▶ **WHAT THE TASK REQUIRES**
The answer is a stretch of the material below, returned exactly: the line containing "From Stdlib Require Import Ascii.", the line containing "Definition build_pxe_config (data", and all lines between.
....
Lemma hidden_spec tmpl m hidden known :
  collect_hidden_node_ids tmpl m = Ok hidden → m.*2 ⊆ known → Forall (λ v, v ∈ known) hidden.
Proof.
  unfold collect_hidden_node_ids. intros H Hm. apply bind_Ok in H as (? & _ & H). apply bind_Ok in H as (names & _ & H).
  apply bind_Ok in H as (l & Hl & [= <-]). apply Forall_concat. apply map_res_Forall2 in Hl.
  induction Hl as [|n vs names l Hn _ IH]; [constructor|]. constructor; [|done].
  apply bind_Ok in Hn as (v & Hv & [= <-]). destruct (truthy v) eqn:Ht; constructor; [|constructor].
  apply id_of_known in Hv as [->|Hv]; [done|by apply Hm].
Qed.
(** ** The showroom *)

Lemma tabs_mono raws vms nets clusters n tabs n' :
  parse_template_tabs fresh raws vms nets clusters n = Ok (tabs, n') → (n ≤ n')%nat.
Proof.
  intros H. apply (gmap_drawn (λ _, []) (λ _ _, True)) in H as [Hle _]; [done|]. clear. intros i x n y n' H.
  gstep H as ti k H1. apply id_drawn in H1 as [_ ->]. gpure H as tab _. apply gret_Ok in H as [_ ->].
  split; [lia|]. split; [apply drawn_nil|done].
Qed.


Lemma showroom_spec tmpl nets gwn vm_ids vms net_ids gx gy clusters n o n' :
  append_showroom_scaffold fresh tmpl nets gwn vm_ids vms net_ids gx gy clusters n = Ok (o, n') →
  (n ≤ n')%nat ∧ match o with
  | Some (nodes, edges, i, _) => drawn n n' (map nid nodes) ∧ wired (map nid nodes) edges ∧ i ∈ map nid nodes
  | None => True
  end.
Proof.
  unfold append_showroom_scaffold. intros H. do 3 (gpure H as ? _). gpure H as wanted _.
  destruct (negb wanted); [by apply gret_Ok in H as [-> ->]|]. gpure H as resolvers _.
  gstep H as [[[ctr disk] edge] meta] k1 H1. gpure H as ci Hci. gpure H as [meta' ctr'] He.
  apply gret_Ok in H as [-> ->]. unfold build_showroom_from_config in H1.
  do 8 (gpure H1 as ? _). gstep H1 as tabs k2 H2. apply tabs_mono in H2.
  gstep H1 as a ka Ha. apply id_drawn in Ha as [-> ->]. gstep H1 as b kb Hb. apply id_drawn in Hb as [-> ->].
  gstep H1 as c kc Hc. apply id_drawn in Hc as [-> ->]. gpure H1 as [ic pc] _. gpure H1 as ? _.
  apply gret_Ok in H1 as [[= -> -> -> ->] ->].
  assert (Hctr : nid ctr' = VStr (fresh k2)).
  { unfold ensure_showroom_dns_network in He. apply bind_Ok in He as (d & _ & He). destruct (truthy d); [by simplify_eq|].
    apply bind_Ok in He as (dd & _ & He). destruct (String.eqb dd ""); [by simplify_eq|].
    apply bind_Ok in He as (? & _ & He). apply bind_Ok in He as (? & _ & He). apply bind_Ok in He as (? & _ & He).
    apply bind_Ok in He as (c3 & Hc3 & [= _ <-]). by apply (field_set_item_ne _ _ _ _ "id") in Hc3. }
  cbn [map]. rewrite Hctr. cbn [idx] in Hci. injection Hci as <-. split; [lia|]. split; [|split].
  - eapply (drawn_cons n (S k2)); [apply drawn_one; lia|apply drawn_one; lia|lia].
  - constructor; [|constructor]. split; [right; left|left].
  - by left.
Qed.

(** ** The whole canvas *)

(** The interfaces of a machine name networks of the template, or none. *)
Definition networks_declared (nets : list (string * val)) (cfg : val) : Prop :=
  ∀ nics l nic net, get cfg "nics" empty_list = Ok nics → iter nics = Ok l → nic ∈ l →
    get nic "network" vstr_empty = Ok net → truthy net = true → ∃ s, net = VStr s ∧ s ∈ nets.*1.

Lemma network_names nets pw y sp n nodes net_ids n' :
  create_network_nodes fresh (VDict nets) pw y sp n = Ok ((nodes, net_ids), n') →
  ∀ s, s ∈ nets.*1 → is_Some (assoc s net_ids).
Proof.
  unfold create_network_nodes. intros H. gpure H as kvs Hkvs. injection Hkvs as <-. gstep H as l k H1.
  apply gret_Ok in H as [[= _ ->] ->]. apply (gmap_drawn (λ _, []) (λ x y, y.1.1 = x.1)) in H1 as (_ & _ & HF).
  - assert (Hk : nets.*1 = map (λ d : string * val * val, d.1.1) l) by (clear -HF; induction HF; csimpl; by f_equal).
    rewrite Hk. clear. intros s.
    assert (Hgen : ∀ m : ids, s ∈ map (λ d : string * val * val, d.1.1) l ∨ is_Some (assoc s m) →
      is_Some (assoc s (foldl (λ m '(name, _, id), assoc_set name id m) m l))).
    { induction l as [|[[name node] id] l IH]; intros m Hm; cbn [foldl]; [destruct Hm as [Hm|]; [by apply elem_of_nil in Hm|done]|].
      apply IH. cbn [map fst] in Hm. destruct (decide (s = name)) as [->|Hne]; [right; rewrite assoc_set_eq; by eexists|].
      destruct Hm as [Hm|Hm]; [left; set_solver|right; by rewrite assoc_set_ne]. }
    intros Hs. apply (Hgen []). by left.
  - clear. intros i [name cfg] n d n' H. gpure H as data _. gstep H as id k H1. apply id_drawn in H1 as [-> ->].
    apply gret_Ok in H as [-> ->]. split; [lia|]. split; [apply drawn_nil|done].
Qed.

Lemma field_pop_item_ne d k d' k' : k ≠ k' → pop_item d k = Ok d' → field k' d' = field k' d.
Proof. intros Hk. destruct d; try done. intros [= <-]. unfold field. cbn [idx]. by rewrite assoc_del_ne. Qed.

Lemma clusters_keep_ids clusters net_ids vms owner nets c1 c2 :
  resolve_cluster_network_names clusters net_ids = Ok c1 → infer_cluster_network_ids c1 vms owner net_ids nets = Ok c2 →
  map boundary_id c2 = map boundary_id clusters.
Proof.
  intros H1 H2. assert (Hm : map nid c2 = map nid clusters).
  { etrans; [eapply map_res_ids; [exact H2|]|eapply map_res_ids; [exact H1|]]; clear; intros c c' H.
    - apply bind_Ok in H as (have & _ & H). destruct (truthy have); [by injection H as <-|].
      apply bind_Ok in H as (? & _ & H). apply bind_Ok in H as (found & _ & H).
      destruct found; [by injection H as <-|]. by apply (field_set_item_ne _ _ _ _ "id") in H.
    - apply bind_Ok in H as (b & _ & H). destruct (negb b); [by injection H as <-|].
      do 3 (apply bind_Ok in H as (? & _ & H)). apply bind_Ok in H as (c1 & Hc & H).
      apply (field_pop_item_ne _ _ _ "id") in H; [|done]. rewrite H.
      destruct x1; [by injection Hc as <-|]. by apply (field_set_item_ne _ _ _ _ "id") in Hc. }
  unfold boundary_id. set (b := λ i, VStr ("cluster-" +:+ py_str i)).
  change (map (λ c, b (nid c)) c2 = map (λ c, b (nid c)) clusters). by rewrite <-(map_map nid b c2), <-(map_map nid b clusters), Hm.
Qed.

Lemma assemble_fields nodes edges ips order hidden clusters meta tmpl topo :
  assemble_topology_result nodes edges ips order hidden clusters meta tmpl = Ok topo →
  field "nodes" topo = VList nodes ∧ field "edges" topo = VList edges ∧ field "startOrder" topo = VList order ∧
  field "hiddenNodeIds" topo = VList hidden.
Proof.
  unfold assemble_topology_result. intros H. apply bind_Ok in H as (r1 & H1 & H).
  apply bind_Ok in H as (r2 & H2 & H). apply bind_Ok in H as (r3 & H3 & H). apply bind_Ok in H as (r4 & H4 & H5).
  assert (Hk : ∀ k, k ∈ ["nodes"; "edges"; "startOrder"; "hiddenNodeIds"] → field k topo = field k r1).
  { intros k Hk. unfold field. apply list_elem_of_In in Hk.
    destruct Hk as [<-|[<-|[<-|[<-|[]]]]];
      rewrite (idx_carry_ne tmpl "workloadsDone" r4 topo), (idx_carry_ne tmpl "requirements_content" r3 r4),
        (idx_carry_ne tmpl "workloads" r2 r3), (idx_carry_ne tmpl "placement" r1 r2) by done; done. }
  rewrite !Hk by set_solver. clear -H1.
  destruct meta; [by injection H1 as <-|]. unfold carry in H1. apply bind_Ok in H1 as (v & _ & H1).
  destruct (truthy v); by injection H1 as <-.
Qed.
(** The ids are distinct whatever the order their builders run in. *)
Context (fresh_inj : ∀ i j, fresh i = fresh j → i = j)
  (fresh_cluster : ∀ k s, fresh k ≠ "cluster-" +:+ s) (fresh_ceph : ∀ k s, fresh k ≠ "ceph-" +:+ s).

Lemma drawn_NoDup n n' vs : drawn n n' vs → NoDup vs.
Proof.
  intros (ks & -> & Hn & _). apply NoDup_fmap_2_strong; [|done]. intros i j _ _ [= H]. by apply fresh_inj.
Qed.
....
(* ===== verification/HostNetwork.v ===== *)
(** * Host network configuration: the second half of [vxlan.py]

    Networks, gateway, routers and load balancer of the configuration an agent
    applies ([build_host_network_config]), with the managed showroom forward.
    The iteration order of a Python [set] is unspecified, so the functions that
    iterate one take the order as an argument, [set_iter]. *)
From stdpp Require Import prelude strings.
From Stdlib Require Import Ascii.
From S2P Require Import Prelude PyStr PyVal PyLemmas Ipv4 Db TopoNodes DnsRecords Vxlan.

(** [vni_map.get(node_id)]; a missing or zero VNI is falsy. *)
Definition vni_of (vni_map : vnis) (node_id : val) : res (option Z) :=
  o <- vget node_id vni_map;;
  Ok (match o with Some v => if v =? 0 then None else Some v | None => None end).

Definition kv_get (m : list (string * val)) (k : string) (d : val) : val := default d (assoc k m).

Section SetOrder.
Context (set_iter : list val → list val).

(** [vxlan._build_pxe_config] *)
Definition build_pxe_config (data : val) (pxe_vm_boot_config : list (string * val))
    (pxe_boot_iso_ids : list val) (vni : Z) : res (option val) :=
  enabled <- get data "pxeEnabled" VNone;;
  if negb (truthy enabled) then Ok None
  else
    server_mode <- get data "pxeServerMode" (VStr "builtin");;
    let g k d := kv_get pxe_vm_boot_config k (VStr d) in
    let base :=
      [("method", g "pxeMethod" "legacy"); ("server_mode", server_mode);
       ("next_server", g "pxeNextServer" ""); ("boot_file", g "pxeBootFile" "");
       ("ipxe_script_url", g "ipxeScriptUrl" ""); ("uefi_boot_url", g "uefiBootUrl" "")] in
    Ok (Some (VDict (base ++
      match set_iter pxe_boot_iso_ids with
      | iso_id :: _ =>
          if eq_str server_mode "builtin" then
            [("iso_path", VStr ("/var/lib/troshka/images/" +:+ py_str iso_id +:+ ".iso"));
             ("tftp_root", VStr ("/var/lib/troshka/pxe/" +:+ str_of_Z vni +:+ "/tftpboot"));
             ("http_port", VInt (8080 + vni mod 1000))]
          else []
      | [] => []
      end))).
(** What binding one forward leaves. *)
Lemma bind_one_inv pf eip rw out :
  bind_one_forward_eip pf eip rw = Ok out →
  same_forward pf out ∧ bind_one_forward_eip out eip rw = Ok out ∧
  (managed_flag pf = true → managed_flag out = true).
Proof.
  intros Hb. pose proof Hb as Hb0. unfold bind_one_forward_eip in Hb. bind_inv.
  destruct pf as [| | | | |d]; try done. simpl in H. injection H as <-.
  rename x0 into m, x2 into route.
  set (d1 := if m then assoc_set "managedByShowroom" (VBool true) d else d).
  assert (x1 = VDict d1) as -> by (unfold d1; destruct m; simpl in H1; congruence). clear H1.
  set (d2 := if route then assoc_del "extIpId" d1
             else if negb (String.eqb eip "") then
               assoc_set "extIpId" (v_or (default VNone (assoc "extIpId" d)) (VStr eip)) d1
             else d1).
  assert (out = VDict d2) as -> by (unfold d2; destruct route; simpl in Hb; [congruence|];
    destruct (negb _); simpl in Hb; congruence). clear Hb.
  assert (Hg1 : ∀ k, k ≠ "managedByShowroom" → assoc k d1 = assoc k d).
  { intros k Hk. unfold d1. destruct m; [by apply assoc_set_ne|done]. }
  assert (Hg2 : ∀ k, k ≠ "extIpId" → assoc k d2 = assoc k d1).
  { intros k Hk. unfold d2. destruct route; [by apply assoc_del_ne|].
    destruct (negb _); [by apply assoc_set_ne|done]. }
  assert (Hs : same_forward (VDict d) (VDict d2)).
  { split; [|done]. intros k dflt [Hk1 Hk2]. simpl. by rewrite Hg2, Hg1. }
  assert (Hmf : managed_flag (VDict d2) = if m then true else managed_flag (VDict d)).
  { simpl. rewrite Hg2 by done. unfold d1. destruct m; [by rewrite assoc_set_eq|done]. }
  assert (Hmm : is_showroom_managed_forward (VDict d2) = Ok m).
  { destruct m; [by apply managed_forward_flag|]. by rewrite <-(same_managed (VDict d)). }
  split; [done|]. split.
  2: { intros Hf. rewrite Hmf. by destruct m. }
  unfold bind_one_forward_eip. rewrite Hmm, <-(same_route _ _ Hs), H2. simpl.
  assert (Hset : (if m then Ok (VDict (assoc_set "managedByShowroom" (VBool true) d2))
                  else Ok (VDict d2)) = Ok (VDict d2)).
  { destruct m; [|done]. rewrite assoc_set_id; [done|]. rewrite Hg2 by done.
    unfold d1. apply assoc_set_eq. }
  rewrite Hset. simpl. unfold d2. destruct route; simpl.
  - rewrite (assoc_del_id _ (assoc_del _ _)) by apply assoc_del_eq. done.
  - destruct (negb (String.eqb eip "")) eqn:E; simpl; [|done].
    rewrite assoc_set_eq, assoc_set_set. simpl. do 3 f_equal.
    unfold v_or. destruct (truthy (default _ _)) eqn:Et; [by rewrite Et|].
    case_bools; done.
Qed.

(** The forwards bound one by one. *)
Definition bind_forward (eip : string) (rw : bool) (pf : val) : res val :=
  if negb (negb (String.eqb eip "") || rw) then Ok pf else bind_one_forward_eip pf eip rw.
....
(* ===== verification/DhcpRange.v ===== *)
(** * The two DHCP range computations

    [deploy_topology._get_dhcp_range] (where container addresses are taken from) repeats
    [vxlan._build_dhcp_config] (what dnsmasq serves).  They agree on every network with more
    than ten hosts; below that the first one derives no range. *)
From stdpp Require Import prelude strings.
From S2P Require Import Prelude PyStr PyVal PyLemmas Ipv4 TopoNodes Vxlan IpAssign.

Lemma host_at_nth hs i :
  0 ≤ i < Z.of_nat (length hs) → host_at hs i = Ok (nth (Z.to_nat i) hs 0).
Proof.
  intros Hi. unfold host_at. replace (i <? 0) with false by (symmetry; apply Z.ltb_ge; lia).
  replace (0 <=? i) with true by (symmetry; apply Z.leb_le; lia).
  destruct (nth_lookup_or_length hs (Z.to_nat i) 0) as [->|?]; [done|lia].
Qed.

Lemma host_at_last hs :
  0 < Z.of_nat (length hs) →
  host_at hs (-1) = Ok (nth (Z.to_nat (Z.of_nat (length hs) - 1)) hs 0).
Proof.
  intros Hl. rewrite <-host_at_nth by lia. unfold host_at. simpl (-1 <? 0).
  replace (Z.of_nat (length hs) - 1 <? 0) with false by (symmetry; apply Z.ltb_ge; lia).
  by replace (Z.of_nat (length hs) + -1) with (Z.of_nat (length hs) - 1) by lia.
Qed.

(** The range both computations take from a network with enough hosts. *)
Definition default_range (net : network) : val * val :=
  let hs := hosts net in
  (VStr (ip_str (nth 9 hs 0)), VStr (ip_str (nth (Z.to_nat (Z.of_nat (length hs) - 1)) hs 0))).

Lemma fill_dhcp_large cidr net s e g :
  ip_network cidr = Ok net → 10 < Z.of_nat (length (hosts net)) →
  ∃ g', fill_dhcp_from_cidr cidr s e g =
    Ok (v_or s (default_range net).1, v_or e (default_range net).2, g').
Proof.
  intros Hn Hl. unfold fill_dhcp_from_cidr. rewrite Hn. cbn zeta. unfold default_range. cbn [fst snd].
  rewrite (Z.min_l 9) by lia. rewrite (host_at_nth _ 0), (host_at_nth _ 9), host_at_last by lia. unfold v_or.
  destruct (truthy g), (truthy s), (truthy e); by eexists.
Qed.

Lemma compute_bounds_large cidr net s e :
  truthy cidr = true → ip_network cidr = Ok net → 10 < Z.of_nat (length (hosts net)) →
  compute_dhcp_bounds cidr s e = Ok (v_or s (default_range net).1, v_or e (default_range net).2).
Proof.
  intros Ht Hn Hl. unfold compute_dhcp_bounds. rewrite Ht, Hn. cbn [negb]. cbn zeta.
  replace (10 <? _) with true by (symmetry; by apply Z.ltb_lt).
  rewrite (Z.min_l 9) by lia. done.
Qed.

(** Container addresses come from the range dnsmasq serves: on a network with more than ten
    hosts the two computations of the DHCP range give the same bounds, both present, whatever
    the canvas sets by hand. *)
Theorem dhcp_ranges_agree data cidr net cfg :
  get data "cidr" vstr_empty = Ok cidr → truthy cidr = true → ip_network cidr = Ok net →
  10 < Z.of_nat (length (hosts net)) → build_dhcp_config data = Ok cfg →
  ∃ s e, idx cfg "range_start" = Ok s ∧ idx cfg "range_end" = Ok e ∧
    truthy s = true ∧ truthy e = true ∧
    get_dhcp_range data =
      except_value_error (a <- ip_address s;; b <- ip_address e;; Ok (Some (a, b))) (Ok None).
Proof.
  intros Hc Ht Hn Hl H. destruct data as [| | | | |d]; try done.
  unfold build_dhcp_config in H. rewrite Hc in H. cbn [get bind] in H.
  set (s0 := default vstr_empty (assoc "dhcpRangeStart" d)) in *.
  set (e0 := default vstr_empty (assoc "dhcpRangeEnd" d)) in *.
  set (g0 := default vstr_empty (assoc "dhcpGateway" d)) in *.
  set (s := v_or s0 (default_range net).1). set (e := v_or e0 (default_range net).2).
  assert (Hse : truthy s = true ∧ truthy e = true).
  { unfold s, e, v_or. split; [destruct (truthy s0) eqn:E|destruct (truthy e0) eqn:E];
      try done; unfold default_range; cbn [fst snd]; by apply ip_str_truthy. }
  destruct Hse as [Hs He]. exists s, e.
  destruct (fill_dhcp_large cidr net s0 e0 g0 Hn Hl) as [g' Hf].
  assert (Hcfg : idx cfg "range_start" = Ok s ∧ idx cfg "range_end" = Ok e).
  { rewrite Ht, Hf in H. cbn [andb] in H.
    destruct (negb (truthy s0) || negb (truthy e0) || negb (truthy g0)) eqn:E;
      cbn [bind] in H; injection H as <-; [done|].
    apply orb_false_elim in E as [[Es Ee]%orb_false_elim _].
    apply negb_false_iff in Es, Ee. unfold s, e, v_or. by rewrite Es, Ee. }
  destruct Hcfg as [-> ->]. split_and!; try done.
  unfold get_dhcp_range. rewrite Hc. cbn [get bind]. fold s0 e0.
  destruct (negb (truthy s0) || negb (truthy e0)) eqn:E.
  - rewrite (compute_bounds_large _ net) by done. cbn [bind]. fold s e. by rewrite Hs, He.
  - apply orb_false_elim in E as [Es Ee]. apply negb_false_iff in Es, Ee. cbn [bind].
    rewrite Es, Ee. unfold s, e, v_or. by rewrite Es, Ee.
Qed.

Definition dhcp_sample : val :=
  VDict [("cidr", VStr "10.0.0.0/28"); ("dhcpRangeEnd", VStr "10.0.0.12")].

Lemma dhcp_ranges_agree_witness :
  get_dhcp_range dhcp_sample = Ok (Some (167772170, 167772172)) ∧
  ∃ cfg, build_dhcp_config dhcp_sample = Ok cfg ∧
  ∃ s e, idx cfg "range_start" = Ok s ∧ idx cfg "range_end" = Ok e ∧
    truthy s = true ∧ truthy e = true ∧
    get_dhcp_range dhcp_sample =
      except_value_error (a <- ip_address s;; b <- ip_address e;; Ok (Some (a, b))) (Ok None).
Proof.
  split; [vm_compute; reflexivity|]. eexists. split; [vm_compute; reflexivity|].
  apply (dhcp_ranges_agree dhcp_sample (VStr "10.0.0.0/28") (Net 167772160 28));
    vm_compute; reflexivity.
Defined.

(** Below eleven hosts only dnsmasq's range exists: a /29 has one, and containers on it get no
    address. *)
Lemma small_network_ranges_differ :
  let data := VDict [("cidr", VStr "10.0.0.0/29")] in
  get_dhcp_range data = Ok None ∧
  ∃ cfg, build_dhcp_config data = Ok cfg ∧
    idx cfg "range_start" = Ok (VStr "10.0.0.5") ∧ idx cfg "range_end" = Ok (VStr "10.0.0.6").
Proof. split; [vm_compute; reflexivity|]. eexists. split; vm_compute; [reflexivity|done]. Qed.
....
▶ **SOLUTION BELOW**
From Stdlib Require Import Ascii.
From S2P Require Import Prelude PyStr PyVal PyLemmas Ipv4 Db TopoNodes DnsRecords Vxlan.

(** [vni_map.get(node_id)]; a missing or zero VNI is falsy. *)
Definition vni_of (vni_map : vnis) (node_id : val) : res (option Z) :=
  o <- vget node_id vni_map;;
  Ok (match o with Some v => if v =? 0 then None else Some v | None => None end).

Definition kv_get (m : list (string * val)) (k : string) (d : val) : val := default d (assoc k m).

Section SetOrder.
Context (set_iter : list val → list val).

(** [vxlan._build_pxe_config] *)
Definition build_pxe_config (data : val) (pxe_vm_boot_config : list (string * val))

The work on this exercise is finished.